Oya Küçümen: Pişmanlık değil, kırgınlıklarımız var. Bu işin en güzel yanı, stüdyoya girip şarkıyı söylemek ve sahneden onu paylaşmak. Ama bir de zor yönleri var; prodüktör olmaması, sektörden gerekli haklarımızı almamamız... Çok satan bir albümden para kazanamazsınız mesela. Ya da biri sizin adınıza bir yere imza atmıştır, maliye kapınıza dayanır... Bütün bunlarla uğraşmak insanı yoruyor. Hak etmeyen insanlar zirvedeyken, çabalayıp çabalayıp yol alamadığınızı gördüğünüz zaman küsüyorsunuz doğal olarak. Bir de o zamanlar daha genç ve hırçındık tabii. Aslında beni Bora sakinleştirdi. Ben daha negatif biriydim, birbirimizi dengeledik. Şimdi hayli sakinim.
Bora Ebeoğlu: Benim pişmanlığım yok.
Oya Küçümen: Ürettiğimiz müzikte gerçekten hiçbir pişmanlığımız yok. Çok şükür ki utanacağımız hiçbir işi yapmadık.

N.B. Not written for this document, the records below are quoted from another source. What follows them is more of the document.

(* ===== verification/Mesh.v ===== *)
(** The peer mesh of the synchronizer: the mutually attested sessions between
    the nodes of one cluster ([synchronizer/src/mesh/handshake.rs], [identity.rs],
    [attestation.rs], [config.rs], [transport.rs] and [mod.rs], with the opener
    and the identity signature of [enclavia-protocol/src/mesh.rs]).

    The host relays every byte between two nodes, so a connection is described
    by what the node reads from it: frames, the end, a failure or silence.  The
    I/O of a handshake is a small state-and-error monad over such a [Link],
    which also records the frames the node wrote. *)
From stdpp Require Import gmap sets list strings.
From S2P Require Import Prelude Text StateMachine Identity Signing Attestation LocalAttestation.
From S2P Require Import Wire Transport Framing.
#[local] Open Scope Z_scope.

(** ** Identity of a node *)

Inductive MeshIdentityError : Type := BadPubkey | SignatureShape | SignatureInvalid.

Record MeshIdentity `{P256} := mkMeshIdentity { mi_signing_key : SigningKey; mi_pubkey : bytes }.

Section Identity.
Context `{P256} (to_encoded_point : VerifyingKey -> bytes).

Definition sign_mesh_identity (signing_key : SigningKey) (handshake_hash : bytes) : bytes :=
  sig_to_bytes (sk_sign signing_key handshake_hash).

Definition verify_mesh_identity (mesh_pubkey signature handshake_hash : bytes)
    : result unit MeshIdentityError :=
  let? verifying := map_err (fun _ => BadPubkey) (vk_from_sec1_bytes mesh_pubkey) in
  let? sig := ok_or (sig_from_slice signature) SignatureShape in
  if vk_verify verifying handshake_hash sig then Ok tt else Err SignatureInvalid.

Definition from_signing_key (signing_key : SigningKey) : MeshIdentity :=
  mkMeshIdentity _ signing_key (to_encoded_point (sk_verifying_key signing_key)).

Definition sign_handshake (i : MeshIdentity) (handshake_hash : bytes) : bytes :=
  sign_mesh_identity (mi_signing_key i) handshake_hash.

(** [NsmAttestor::attest]. *)
Definition nsm_attest `{NitroLib} (nsm : NsmDevice) (mesh_pubkey handshake_hash : bytes)
    : result bytes LocalAttestationError :=
  let? v := request_local nsm (Some handshake_hash) (Some mesh_pubkey) in Ok (va_bytes v).
End Identity.

(** ** Configuration *)

(** A set of identity keys. *)
Abbreviation PcrAllowlist := (gset PcrKey).
Definition self_only (self_pcr_digest : PcrKey) : PcrAllowlist := {[ self_pcr_digest ]}.
Definition allowlist_admits (l : PcrAllowlist) (digest : PcrKey) : bool := bool_decide (digest ∈ l).

Record MeshConfig := mkMeshConfig {
  mc_self_name : string;
  mc_peers : list string;
  mc_allowlist : PcrAllowlist;
}.

(** The peers other than the node itself, each at its first place. *)
Fixpoint ordered_peers (self_name : string) (seen : gset string) (peers : list string) : list string :=
  match peers with
  | [] => []
  | p :: peers =>
      if bool_decide (p = self_name) then ordered_peers self_name seen peers
      else if bool_decide (p ∈ seen) then ordered_peers self_name seen peers
      else p :: ordered_peers self_name ({[ p ]} ∪ seen) peers
  end.

(** [MeshConfig::new]. *)
Definition mesh_config_new (self_name : string) (peers : list string) (self_pcr_digest : PcrKey)
    : MeshConfig :=
  mkMeshConfig self_name (ordered_peers self_name ∅ peers) (self_only self_pcr_digest).

(** ** The opener of a relayed connection *)

Definition OPEN_ACK_OK : Z := 0.
Inductive OpenAck : Type := OA_Ok | OA_Failed (byte : Z) | OA_Eof.

(** The stream after the opener, or a transport error. *)
Definition read_open_ack (stream : result bytes string) : result (OpenAck * bytes) string :=
  let? bs := stream in
  match bs with
  | [] => Ok (OA_Eof, [])
  | byte :: rest => if byte =? OPEN_ACK_OK then Ok (OA_Ok, rest) else Ok (OA_Failed byte, rest)
  end.

(** How the relay treats a dial. *)
Inductive DialFate : Type :=
| DF_ConnectFailed
| DF_OpenFailed
| DF_Answered (stream : result bytes string)
| DF_Silent.

Inductive DialError : Type := DE_Io | DE_Refused (byte : Z) | DE_Closed | DE_Timeout.

Definition DIAL_TIMEOUT : Z := 15000.

(** [VsockMeshDialer::dial] with [open_and_await_ack], under [DIAL_TIMEOUT]. *)
Definition dial (fate : DialFate) : result unit DialError :=
  match fate with
  | DF_ConnectFailed | DF_OpenFailed => Err DE_Io
  | DF_Silent => Err DE_Timeout
  | DF_Answered stream =>
      let? (ack, _) := map_err (fun _ => DE_Io) (read_open_ack stream) in
      match ack with
      | OA_Ok => Ok tt
      | OA_Failed byte => Err (DE_Refused byte)
      | OA_Eof => Err DE_Closed
      end
  end.

(** ** Frames and errors *)

Inductive MeshFrame : Type :=
| MF_Authenticate (nsm_doc identity_sig : bytes)
| MF_Hello (from : string)
| MF_Ping
| MF_Pong
| MF_Rpc (envelope : bytes).

Record PeerIdentity := mkPeerIdentity { pi_pcr_digest : PcrKey; pi_mesh_pubkey : bytes }.

Inductive HandshakeError : Type :=
| HE_Io
| HE_Noise (detail : string)
| HE_Crypto
| HE_LocalAttestation
| HE_FrameTooLarge (len : Z)
| HE_Cbor (detail : string)
| HE_NotAuthenticate
| HE_PeerAttestation (e : AttestationError)
| HE_PcrNotAllowed
| HE_IdentitySignature (e : MeshIdentityError)
| HE_PeerClosed
| HE_Timeout (phase : string) (after : Z).

Definition handshake_error (e : FrameError) : HandshakeError :=
  match e with
  | FE_Io => HE_Io
  | FE_TooLarge len => HE_FrameTooLarge len
  | FE_Crypto => HE_Crypto
  | FE_Cbor d => HE_Cbor d
  end.

Definition peer_rejection (e : HandshakeError) : option RejectionReason :=
  match e with
  | HE_PeerAttestation e => Some (reason e)
  | HE_PcrNotAllowed => Some RR_PcrMismatch
  | HE_IdentitySignature _ => Some RR_Signature
  | _ => None
  end.

(** ** A connection *)

Inductive ReadOutcome : Type :=
| Rd_Frame (f : MeshFrame)
| Rd_Eof
| Rd_Failed (e : FrameError)
| Rd_Silent.

(** What the reads will find, how the writes will end ([None]: written), and
    the frames written. *)
Record Link := mkLink {
  lk_reads : list ReadOutcome;
  lk_writes : list (option FrameError);
  lk_sent : list MeshFrame;
}.

Definition Io (A : Type) : Type := Link -> result A HandshakeError * Link.

Definition io_ret {A} (a : A) : Io A := fun l => (Ok a, l).
Definition io_lift {A} (r : result A HandshakeError) : Io A := fun l => (r, l).
Definition io_bind {A B} (m : Io A) (k : A -> Io B) : Io B :=
  fun l => match m l with
           | (Ok a, l) => k a l
           | (Err e, l) => (Err e, l)
           end.

Declare Scope mesh_scope.
#[local] Open Scope mesh_scope.
Notation "'do' x <- m ; k" := (io_bind m (fun x => k))
  (at level 10, x pattern, m at level 100, k at level 200) : mesh_scope.

(** [read_frame] under a deadline; silence is how it elapses. *)
Definition read_within (phase : string) (after : Z) : Io (option MeshFrame) :=
  fun l => match lk_reads l with
           | Rd_Frame f :: rest => (Ok (Some f), mkLink rest (lk_writes l) (lk_sent l))
           | Rd_Eof :: _ => (Ok None, l)
           | Rd_Failed e :: _ => (Err (handshake_error e), l)
           | Rd_Silent :: _ | [] => (Err (HE_Timeout phase after), l)
           end.

Definition io_write (f : MeshFrame) : Io unit :=
  fun l => match lk_writes l with
           | Some e :: rest => (Err (handshake_error e), mkLink (lk_reads l) rest (lk_sent l))
           | None :: rest => (Ok tt, mkLink (lk_reads l) rest (lk_sent l ++ [f]))
           | [] => (Ok tt, mkLink (lk_reads l) [] (lk_sent l ++ [f]))
           end.

Inductive Role : Type := Initiator | Responder.

Definition ATTEST_TIMEOUT : Z := 10000.
Definition PEER_AUTH_READ_TIMEOUT : Z := 15000.
Definition HELLO_READ_TIMEOUT : Z := 10000.

Definition read_peer_authenticate : Io (bytes * bytes) :=
  do frame <- read_within "peer Authenticate read" PEER_AUTH_READ_TIMEOUT;
  match frame with
  | Some (MF_Authenticate nsm_doc identity_sig) => io_ret (nsm_doc, identity_sig)
  | Some _ => io_lift (Err HE_NotAuthenticate)
  | None => io_lift (Err HE_PeerClosed)
  end.

(** What one handshake meets: the Noise handshake's hash, this node's own
    document ([None]: the device hangs), its trusted time, and the link. *)
Record HandshakeEnv := mkHandshakeEnv {
  he_noise : result bytes string;
  he_attest : option (result bytes string);
  he_now : result Z string;
  he_link : Link;
}.

(** ** The handshake *)

Section Handshake.
Context `{P256} `{NitroLib} (sha256 : bytes -> bytes) (skip_chain_compiled debug_mode : bool).

Abbreviation key_of := (fun v : ValidatedAttestation => mkPcrKey (pin_key sha256 (va_identity v))).

(** Steps 3 to 5 of [mutual_authenticate]. *)
Definition verify_peer (allowlist : PcrAllowlist) (handshake_hash peer_doc peer_sig : bytes) (now_ms : Z)
    : result PeerIdentity HandshakeError :=
  let? (pcr_digest, peer_pubkey) :=
    map_err HE_PeerAttestation
      (let? doc := attest_session_at skip_chain_compiled peer_doc handshake_hash debug_mode now_ms in
       let? pubkey := control_pubkey doc in
       Ok (key_of doc, pubkey)) in
  if negb (allowlist_admits allowlist pcr_digest) then Err HE_PcrNotAllowed
  else
    let? _ := map_err HE_IdentitySignature (verify_mesh_identity peer_pubkey peer_sig handshake_hash) in
    Ok (mkPeerIdentity pcr_digest peer_pubkey).

Definition mutual_authenticate (role : Role) (identity : MeshIdentity) (allowlist : PcrAllowlist)
    (env : HandshakeEnv) : Io PeerIdentity :=
  do handshake_hash <- io_lift (map_err HE_Noise (he_noise env));
  do nsm_doc <- io_lift (match he_attest env with
                         | None => Err (HE_Timeout "local attest" ATTEST_TIMEOUT)
                         | Some r => map_err (fun _ => HE_LocalAttestation) r
                         end);
  let auth := MF_Authenticate nsm_doc (sign_handshake identity handshake_hash) in
  do peer <- match role with
             | Initiator => do _ <- io_write auth; read_peer_authenticate
             | Responder => do got <- read_peer_authenticate; do _ <- io_write auth; io_ret got
             end;
  do now_ms <- io_lift (map_err (fun _ => HE_LocalAttestation) (he_now env));
  io_lift (verify_peer allowlist handshake_hash peer.1 peer.2 now_ms).
End Handshake.

(** ** The running mesh *)

Inductive MeshError : Type :=
| ME_Dial (e : DialError)
| ME_Handshake (e : HandshakeError)
| ME_NotHello
| ME_ClosedBeforeHello
| ME_WrongName (announced : string)
| ME_Unconfigured (from : string).

(** The channel-attributed identity a request handler is given. *)
Record PeerContext := mkPeerContext {
  pc_name : string;
  pc_mesh_pubkey : bytes;
  pc_pcr_digest : PcrKey;
}.

(** The instance keys attested under each name, and per configured peer the
    identity behind its live outbound channel. *)
Record MeshState := mkMeshState {
  ms_observed : gmap string bytes;
  ms_slots : gmap string (option PeerIdentity);
}.

Definition INITIAL_BACKOFF : Z := 50.
Definition MAX_BACKOFF : Z := 2000.

(** The pause of a dial loop after an attempt, and the next one's. *)
Definition next_backoff (ended_cleanly : bool) (backoff : Z) : Z * Z :=
  if ended_cleanly then (INITIAL_BACKOFF, INITIAL_BACKOFF)
  else (backoff, Z.min (backoff * 2) MAX_BACKOFF).

Inductive CallError : Type := UnknownPeer (peer : string) | NotConnected (peer : string).

(** [Mesh::call], up to the call on the channel. *)
Definition mesh_call (st : MeshState) (peer : string) : result PeerIdentity CallError :=
  let? slot := ok_or (ms_slots st !! peer) (UnknownPeer peer) in
  ok_or slot (NotConnected peer).

Definition is_connected (st : MeshState) (peer : string) : bool :=
  match ms_slots st !! peer with Some (Some _) => true | _ => false end.

Definition observed_peer_pubkey (st : MeshState) (peer : string) : option bytes :=
  ms_observed st !! peer.

Definition set_slot (st : MeshState) (peer : string) (c : option PeerIdentity) : MeshState :=
  mkMeshState (ms_observed st) (<[peer := c]> (ms_slots st)).
Definition observe_peer (st : MeshState) (peer : string) (pubkey : bytes) : MeshState :=
  mkMeshState (<[peer := pubkey]> (ms_observed st)) (ms_slots st).

(** [Mesh::start]. *)
Definition mesh_start (config : MeshConfig) : MeshState :=
  mkMeshState ∅ (list_to_map ((fun p => (p, None)) <$> mc_peers config)).

Section Mesh.
Context `{P256} `{NitroLib} (sha256 : bytes -> bytes) (skip_chain_compiled debug_mode : bool).
Context (config : MeshConfig) (identity : MeshIdentity).

Abbreviation authenticate_as role env :=
  (mutual_authenticate sha256 skip_chain_compiled debug_mode role identity (mc_allowlist config) env).

(** The handshake of [dial_once]: who answered, under the dialed name. *)
Definition dial_handshake (peer : string) (env : HandshakeEnv) (l : Link)
    : result PeerIdentity MeshError * Link :=
  match (do peer_id <- authenticate_as Initiator env;
         do _ <- io_write (MF_Hello (mc_self_name config));
         do hello <- read_within "responder Hello read" HELLO_READ_TIMEOUT;
         io_ret (peer_id, hello)) l with
  | (Err e, l) => (Err (ME_Handshake e), l)
  | (Ok (peer_id, Some (MF_Hello announced)), l) =>
      if negb (bool_decide (announced = peer)) then (Err (ME_WrongName announced), l)
      else (Ok peer_id, l)
  | (Ok (_, Some _), l) => (Err ME_NotHello, l)
  | (Ok (_, None), l) => (Err ME_ClosedBeforeHello, l)
  end.

(** [dial_once] up to the published channel. *)
Definition dial_once (st : MeshState) (peer : string) (fate : DialFate) (env : HandshakeEnv)
    : result unit MeshError * MeshState * Link :=
  match dial fate with
  | Err e => (Err (ME_Dial e), st, he_link env)
  | Ok _ =>
      match dial_handshake peer env (he_link env) with
      | (Err e, l) => (Err e, st, l)
      | (Ok peer_id, l) =>
          (Ok tt, set_slot (observe_peer st peer (pi_mesh_pubkey peer_id)) peer (Some peer_id), l)
      end
  end.

(** [handle_inbound] up to serving; [Ok None]: the dialer closed. *)
Definition handle_inbound (st : MeshState) (env : HandshakeEnv)
    : result (option PeerContext) MeshError * MeshState * Link :=
  match (do peer_id <- authenticate_as Responder env;
         do hello <- read_within "inbound Hello read" HELLO_READ_TIMEOUT;
         io_ret (peer_id, hello)) (he_link env) with
  | (Err e, l) => (Err (ME_Handshake e), st, l)
  | (Ok (_, None), l) => (Ok None, st, l)
  | (Ok (peer_id, Some (MF_Hello from)), l) =>
      if negb (bool_decide (from ∈ mc_peers config)) then (Err (ME_Unconfigured from), st, l)
      else
        match io_write (MF_Hello (mc_self_name config)) l with
        | (Err e, l) => (Err (ME_Handshake e), st, l)
        | (Ok _, l) =>
            (Ok (Some (mkPeerContext from (pi_mesh_pubkey peer_id) (pi_pcr_digest peer_id))),
             observe_peer st from (pi_mesh_pubkey peer_id), l)
        end
  | (Ok (_, Some _), l) => (Err ME_NotHello, st, l)
  end.

(** The node's tasks: one dial loop per configured peer, the accept loop. *)
Inductive MeshEvent : Type :=
| EvDial (peer : string) (fate : DialFate) (env : HandshakeEnv)
| EvChannelEnded (peer : string)
| EvInbound (env : HandshakeEnv).

Definition mesh_step (st : MeshState) (ev : MeshEvent) : MeshState :=
  match ev with
  | EvDial peer fate env =>
      if bool_decide (peer ∈ mc_peers config) then
        match dial_once st peer fate env with
        | (Ok _, st, _) => st
        | (Err _, st, _) => set_slot st peer None
        end
      else st
  | EvChannelEnded peer =>
      if bool_decide (peer ∈ mc_peers config) then set_slot st peer None else st
  | EvInbound env => (handle_inbound st env).1.2
  end.

Definition mesh_run (evs : list MeshEvent) : MeshState := fold_left mesh_step evs (mesh_start config).
End Mesh.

OYA ‘BÜLENT ECEVİT’ BORA ‘RAHŞAN ECEVİT’
1989 yılından bu yana birliktesiniz. Bunun sırrı ne? Hiç mi birbirinizden nefret ettiğiniz, birbirinize tahammül edemediğiniz zamanlar olmuyor?
Oya Küçümen: Biz bile şaşırıyoruz bazen bu duruma. (Gülüyor)
Bora Ebeoğlu: Şarkı sözüyle cevap vereceğim: “Sevdiklerimizin ve seveceklerimizin ismi ta başından yazılmıştır kalplerimize.”
Oya Küçümen: “Onu bulana kadar dönüp dolaşırız bu yalan çemberinde...”
Esas duygularınıza geçersek?
Bora Ebeoğlu: Sırrı şurada; hâlâ flört eden insanlar gibi yaşıyoruz. Evdeki düzenimizden tutun, yemek düzenimize kadar. Düzensizlik formülü bizimkisi.
Oya Küçümen: Çiftler evlenince, birden bire kurumsallaşıyorlar. “Öğle yemeği vakti geldi, akşam yemeği hazır mı, akrabalar geldi mi?” Biz ise hâlâ üniversite öğrencileri gibi yaşıyoruz. Yemek sofrası ancak arkadaşlarımız geldiği zaman kurulur. Canımız istediği zaman yemek yer, istemediğinde yemeyiz. Birbirimizin haklarına son derece saygılıyız. İşin sırrı; kurumsallaşmamak. Canın istediğinde sırt çantanı alıp gidebilmen çok önemli. Bir de ne olursa olsun benim için o en değerlimse, biliyorum ki onun için de ben en değerliyim. Bitti. Önemli olan bunu bilmek. Bunu da kalbimden hissediyorum.
Bora Ebeoğlu: Kıymetlim o...
Oya Küçümen: Hakkı Devrim, babamın çocukluğundan beri yakın arkadaşı. Benim de ikinci babam gibidir. Daha biz gençken “Çocuk yapacaksanız yapın, yoksa siz de Rahşan-Bülent Ecevit çifti gibi olacaksınız. Karşıdan karşıya geçerken el ele tutuşuyorlar” demişti. Ne zaman ışıkta el ele tutuşsak, aklıma o geliyor. (Gülüyor) Ama rahmetli Bülent Ecevit benim, Rahşan da Bora. O da boydan dolayı. (Gülüyor)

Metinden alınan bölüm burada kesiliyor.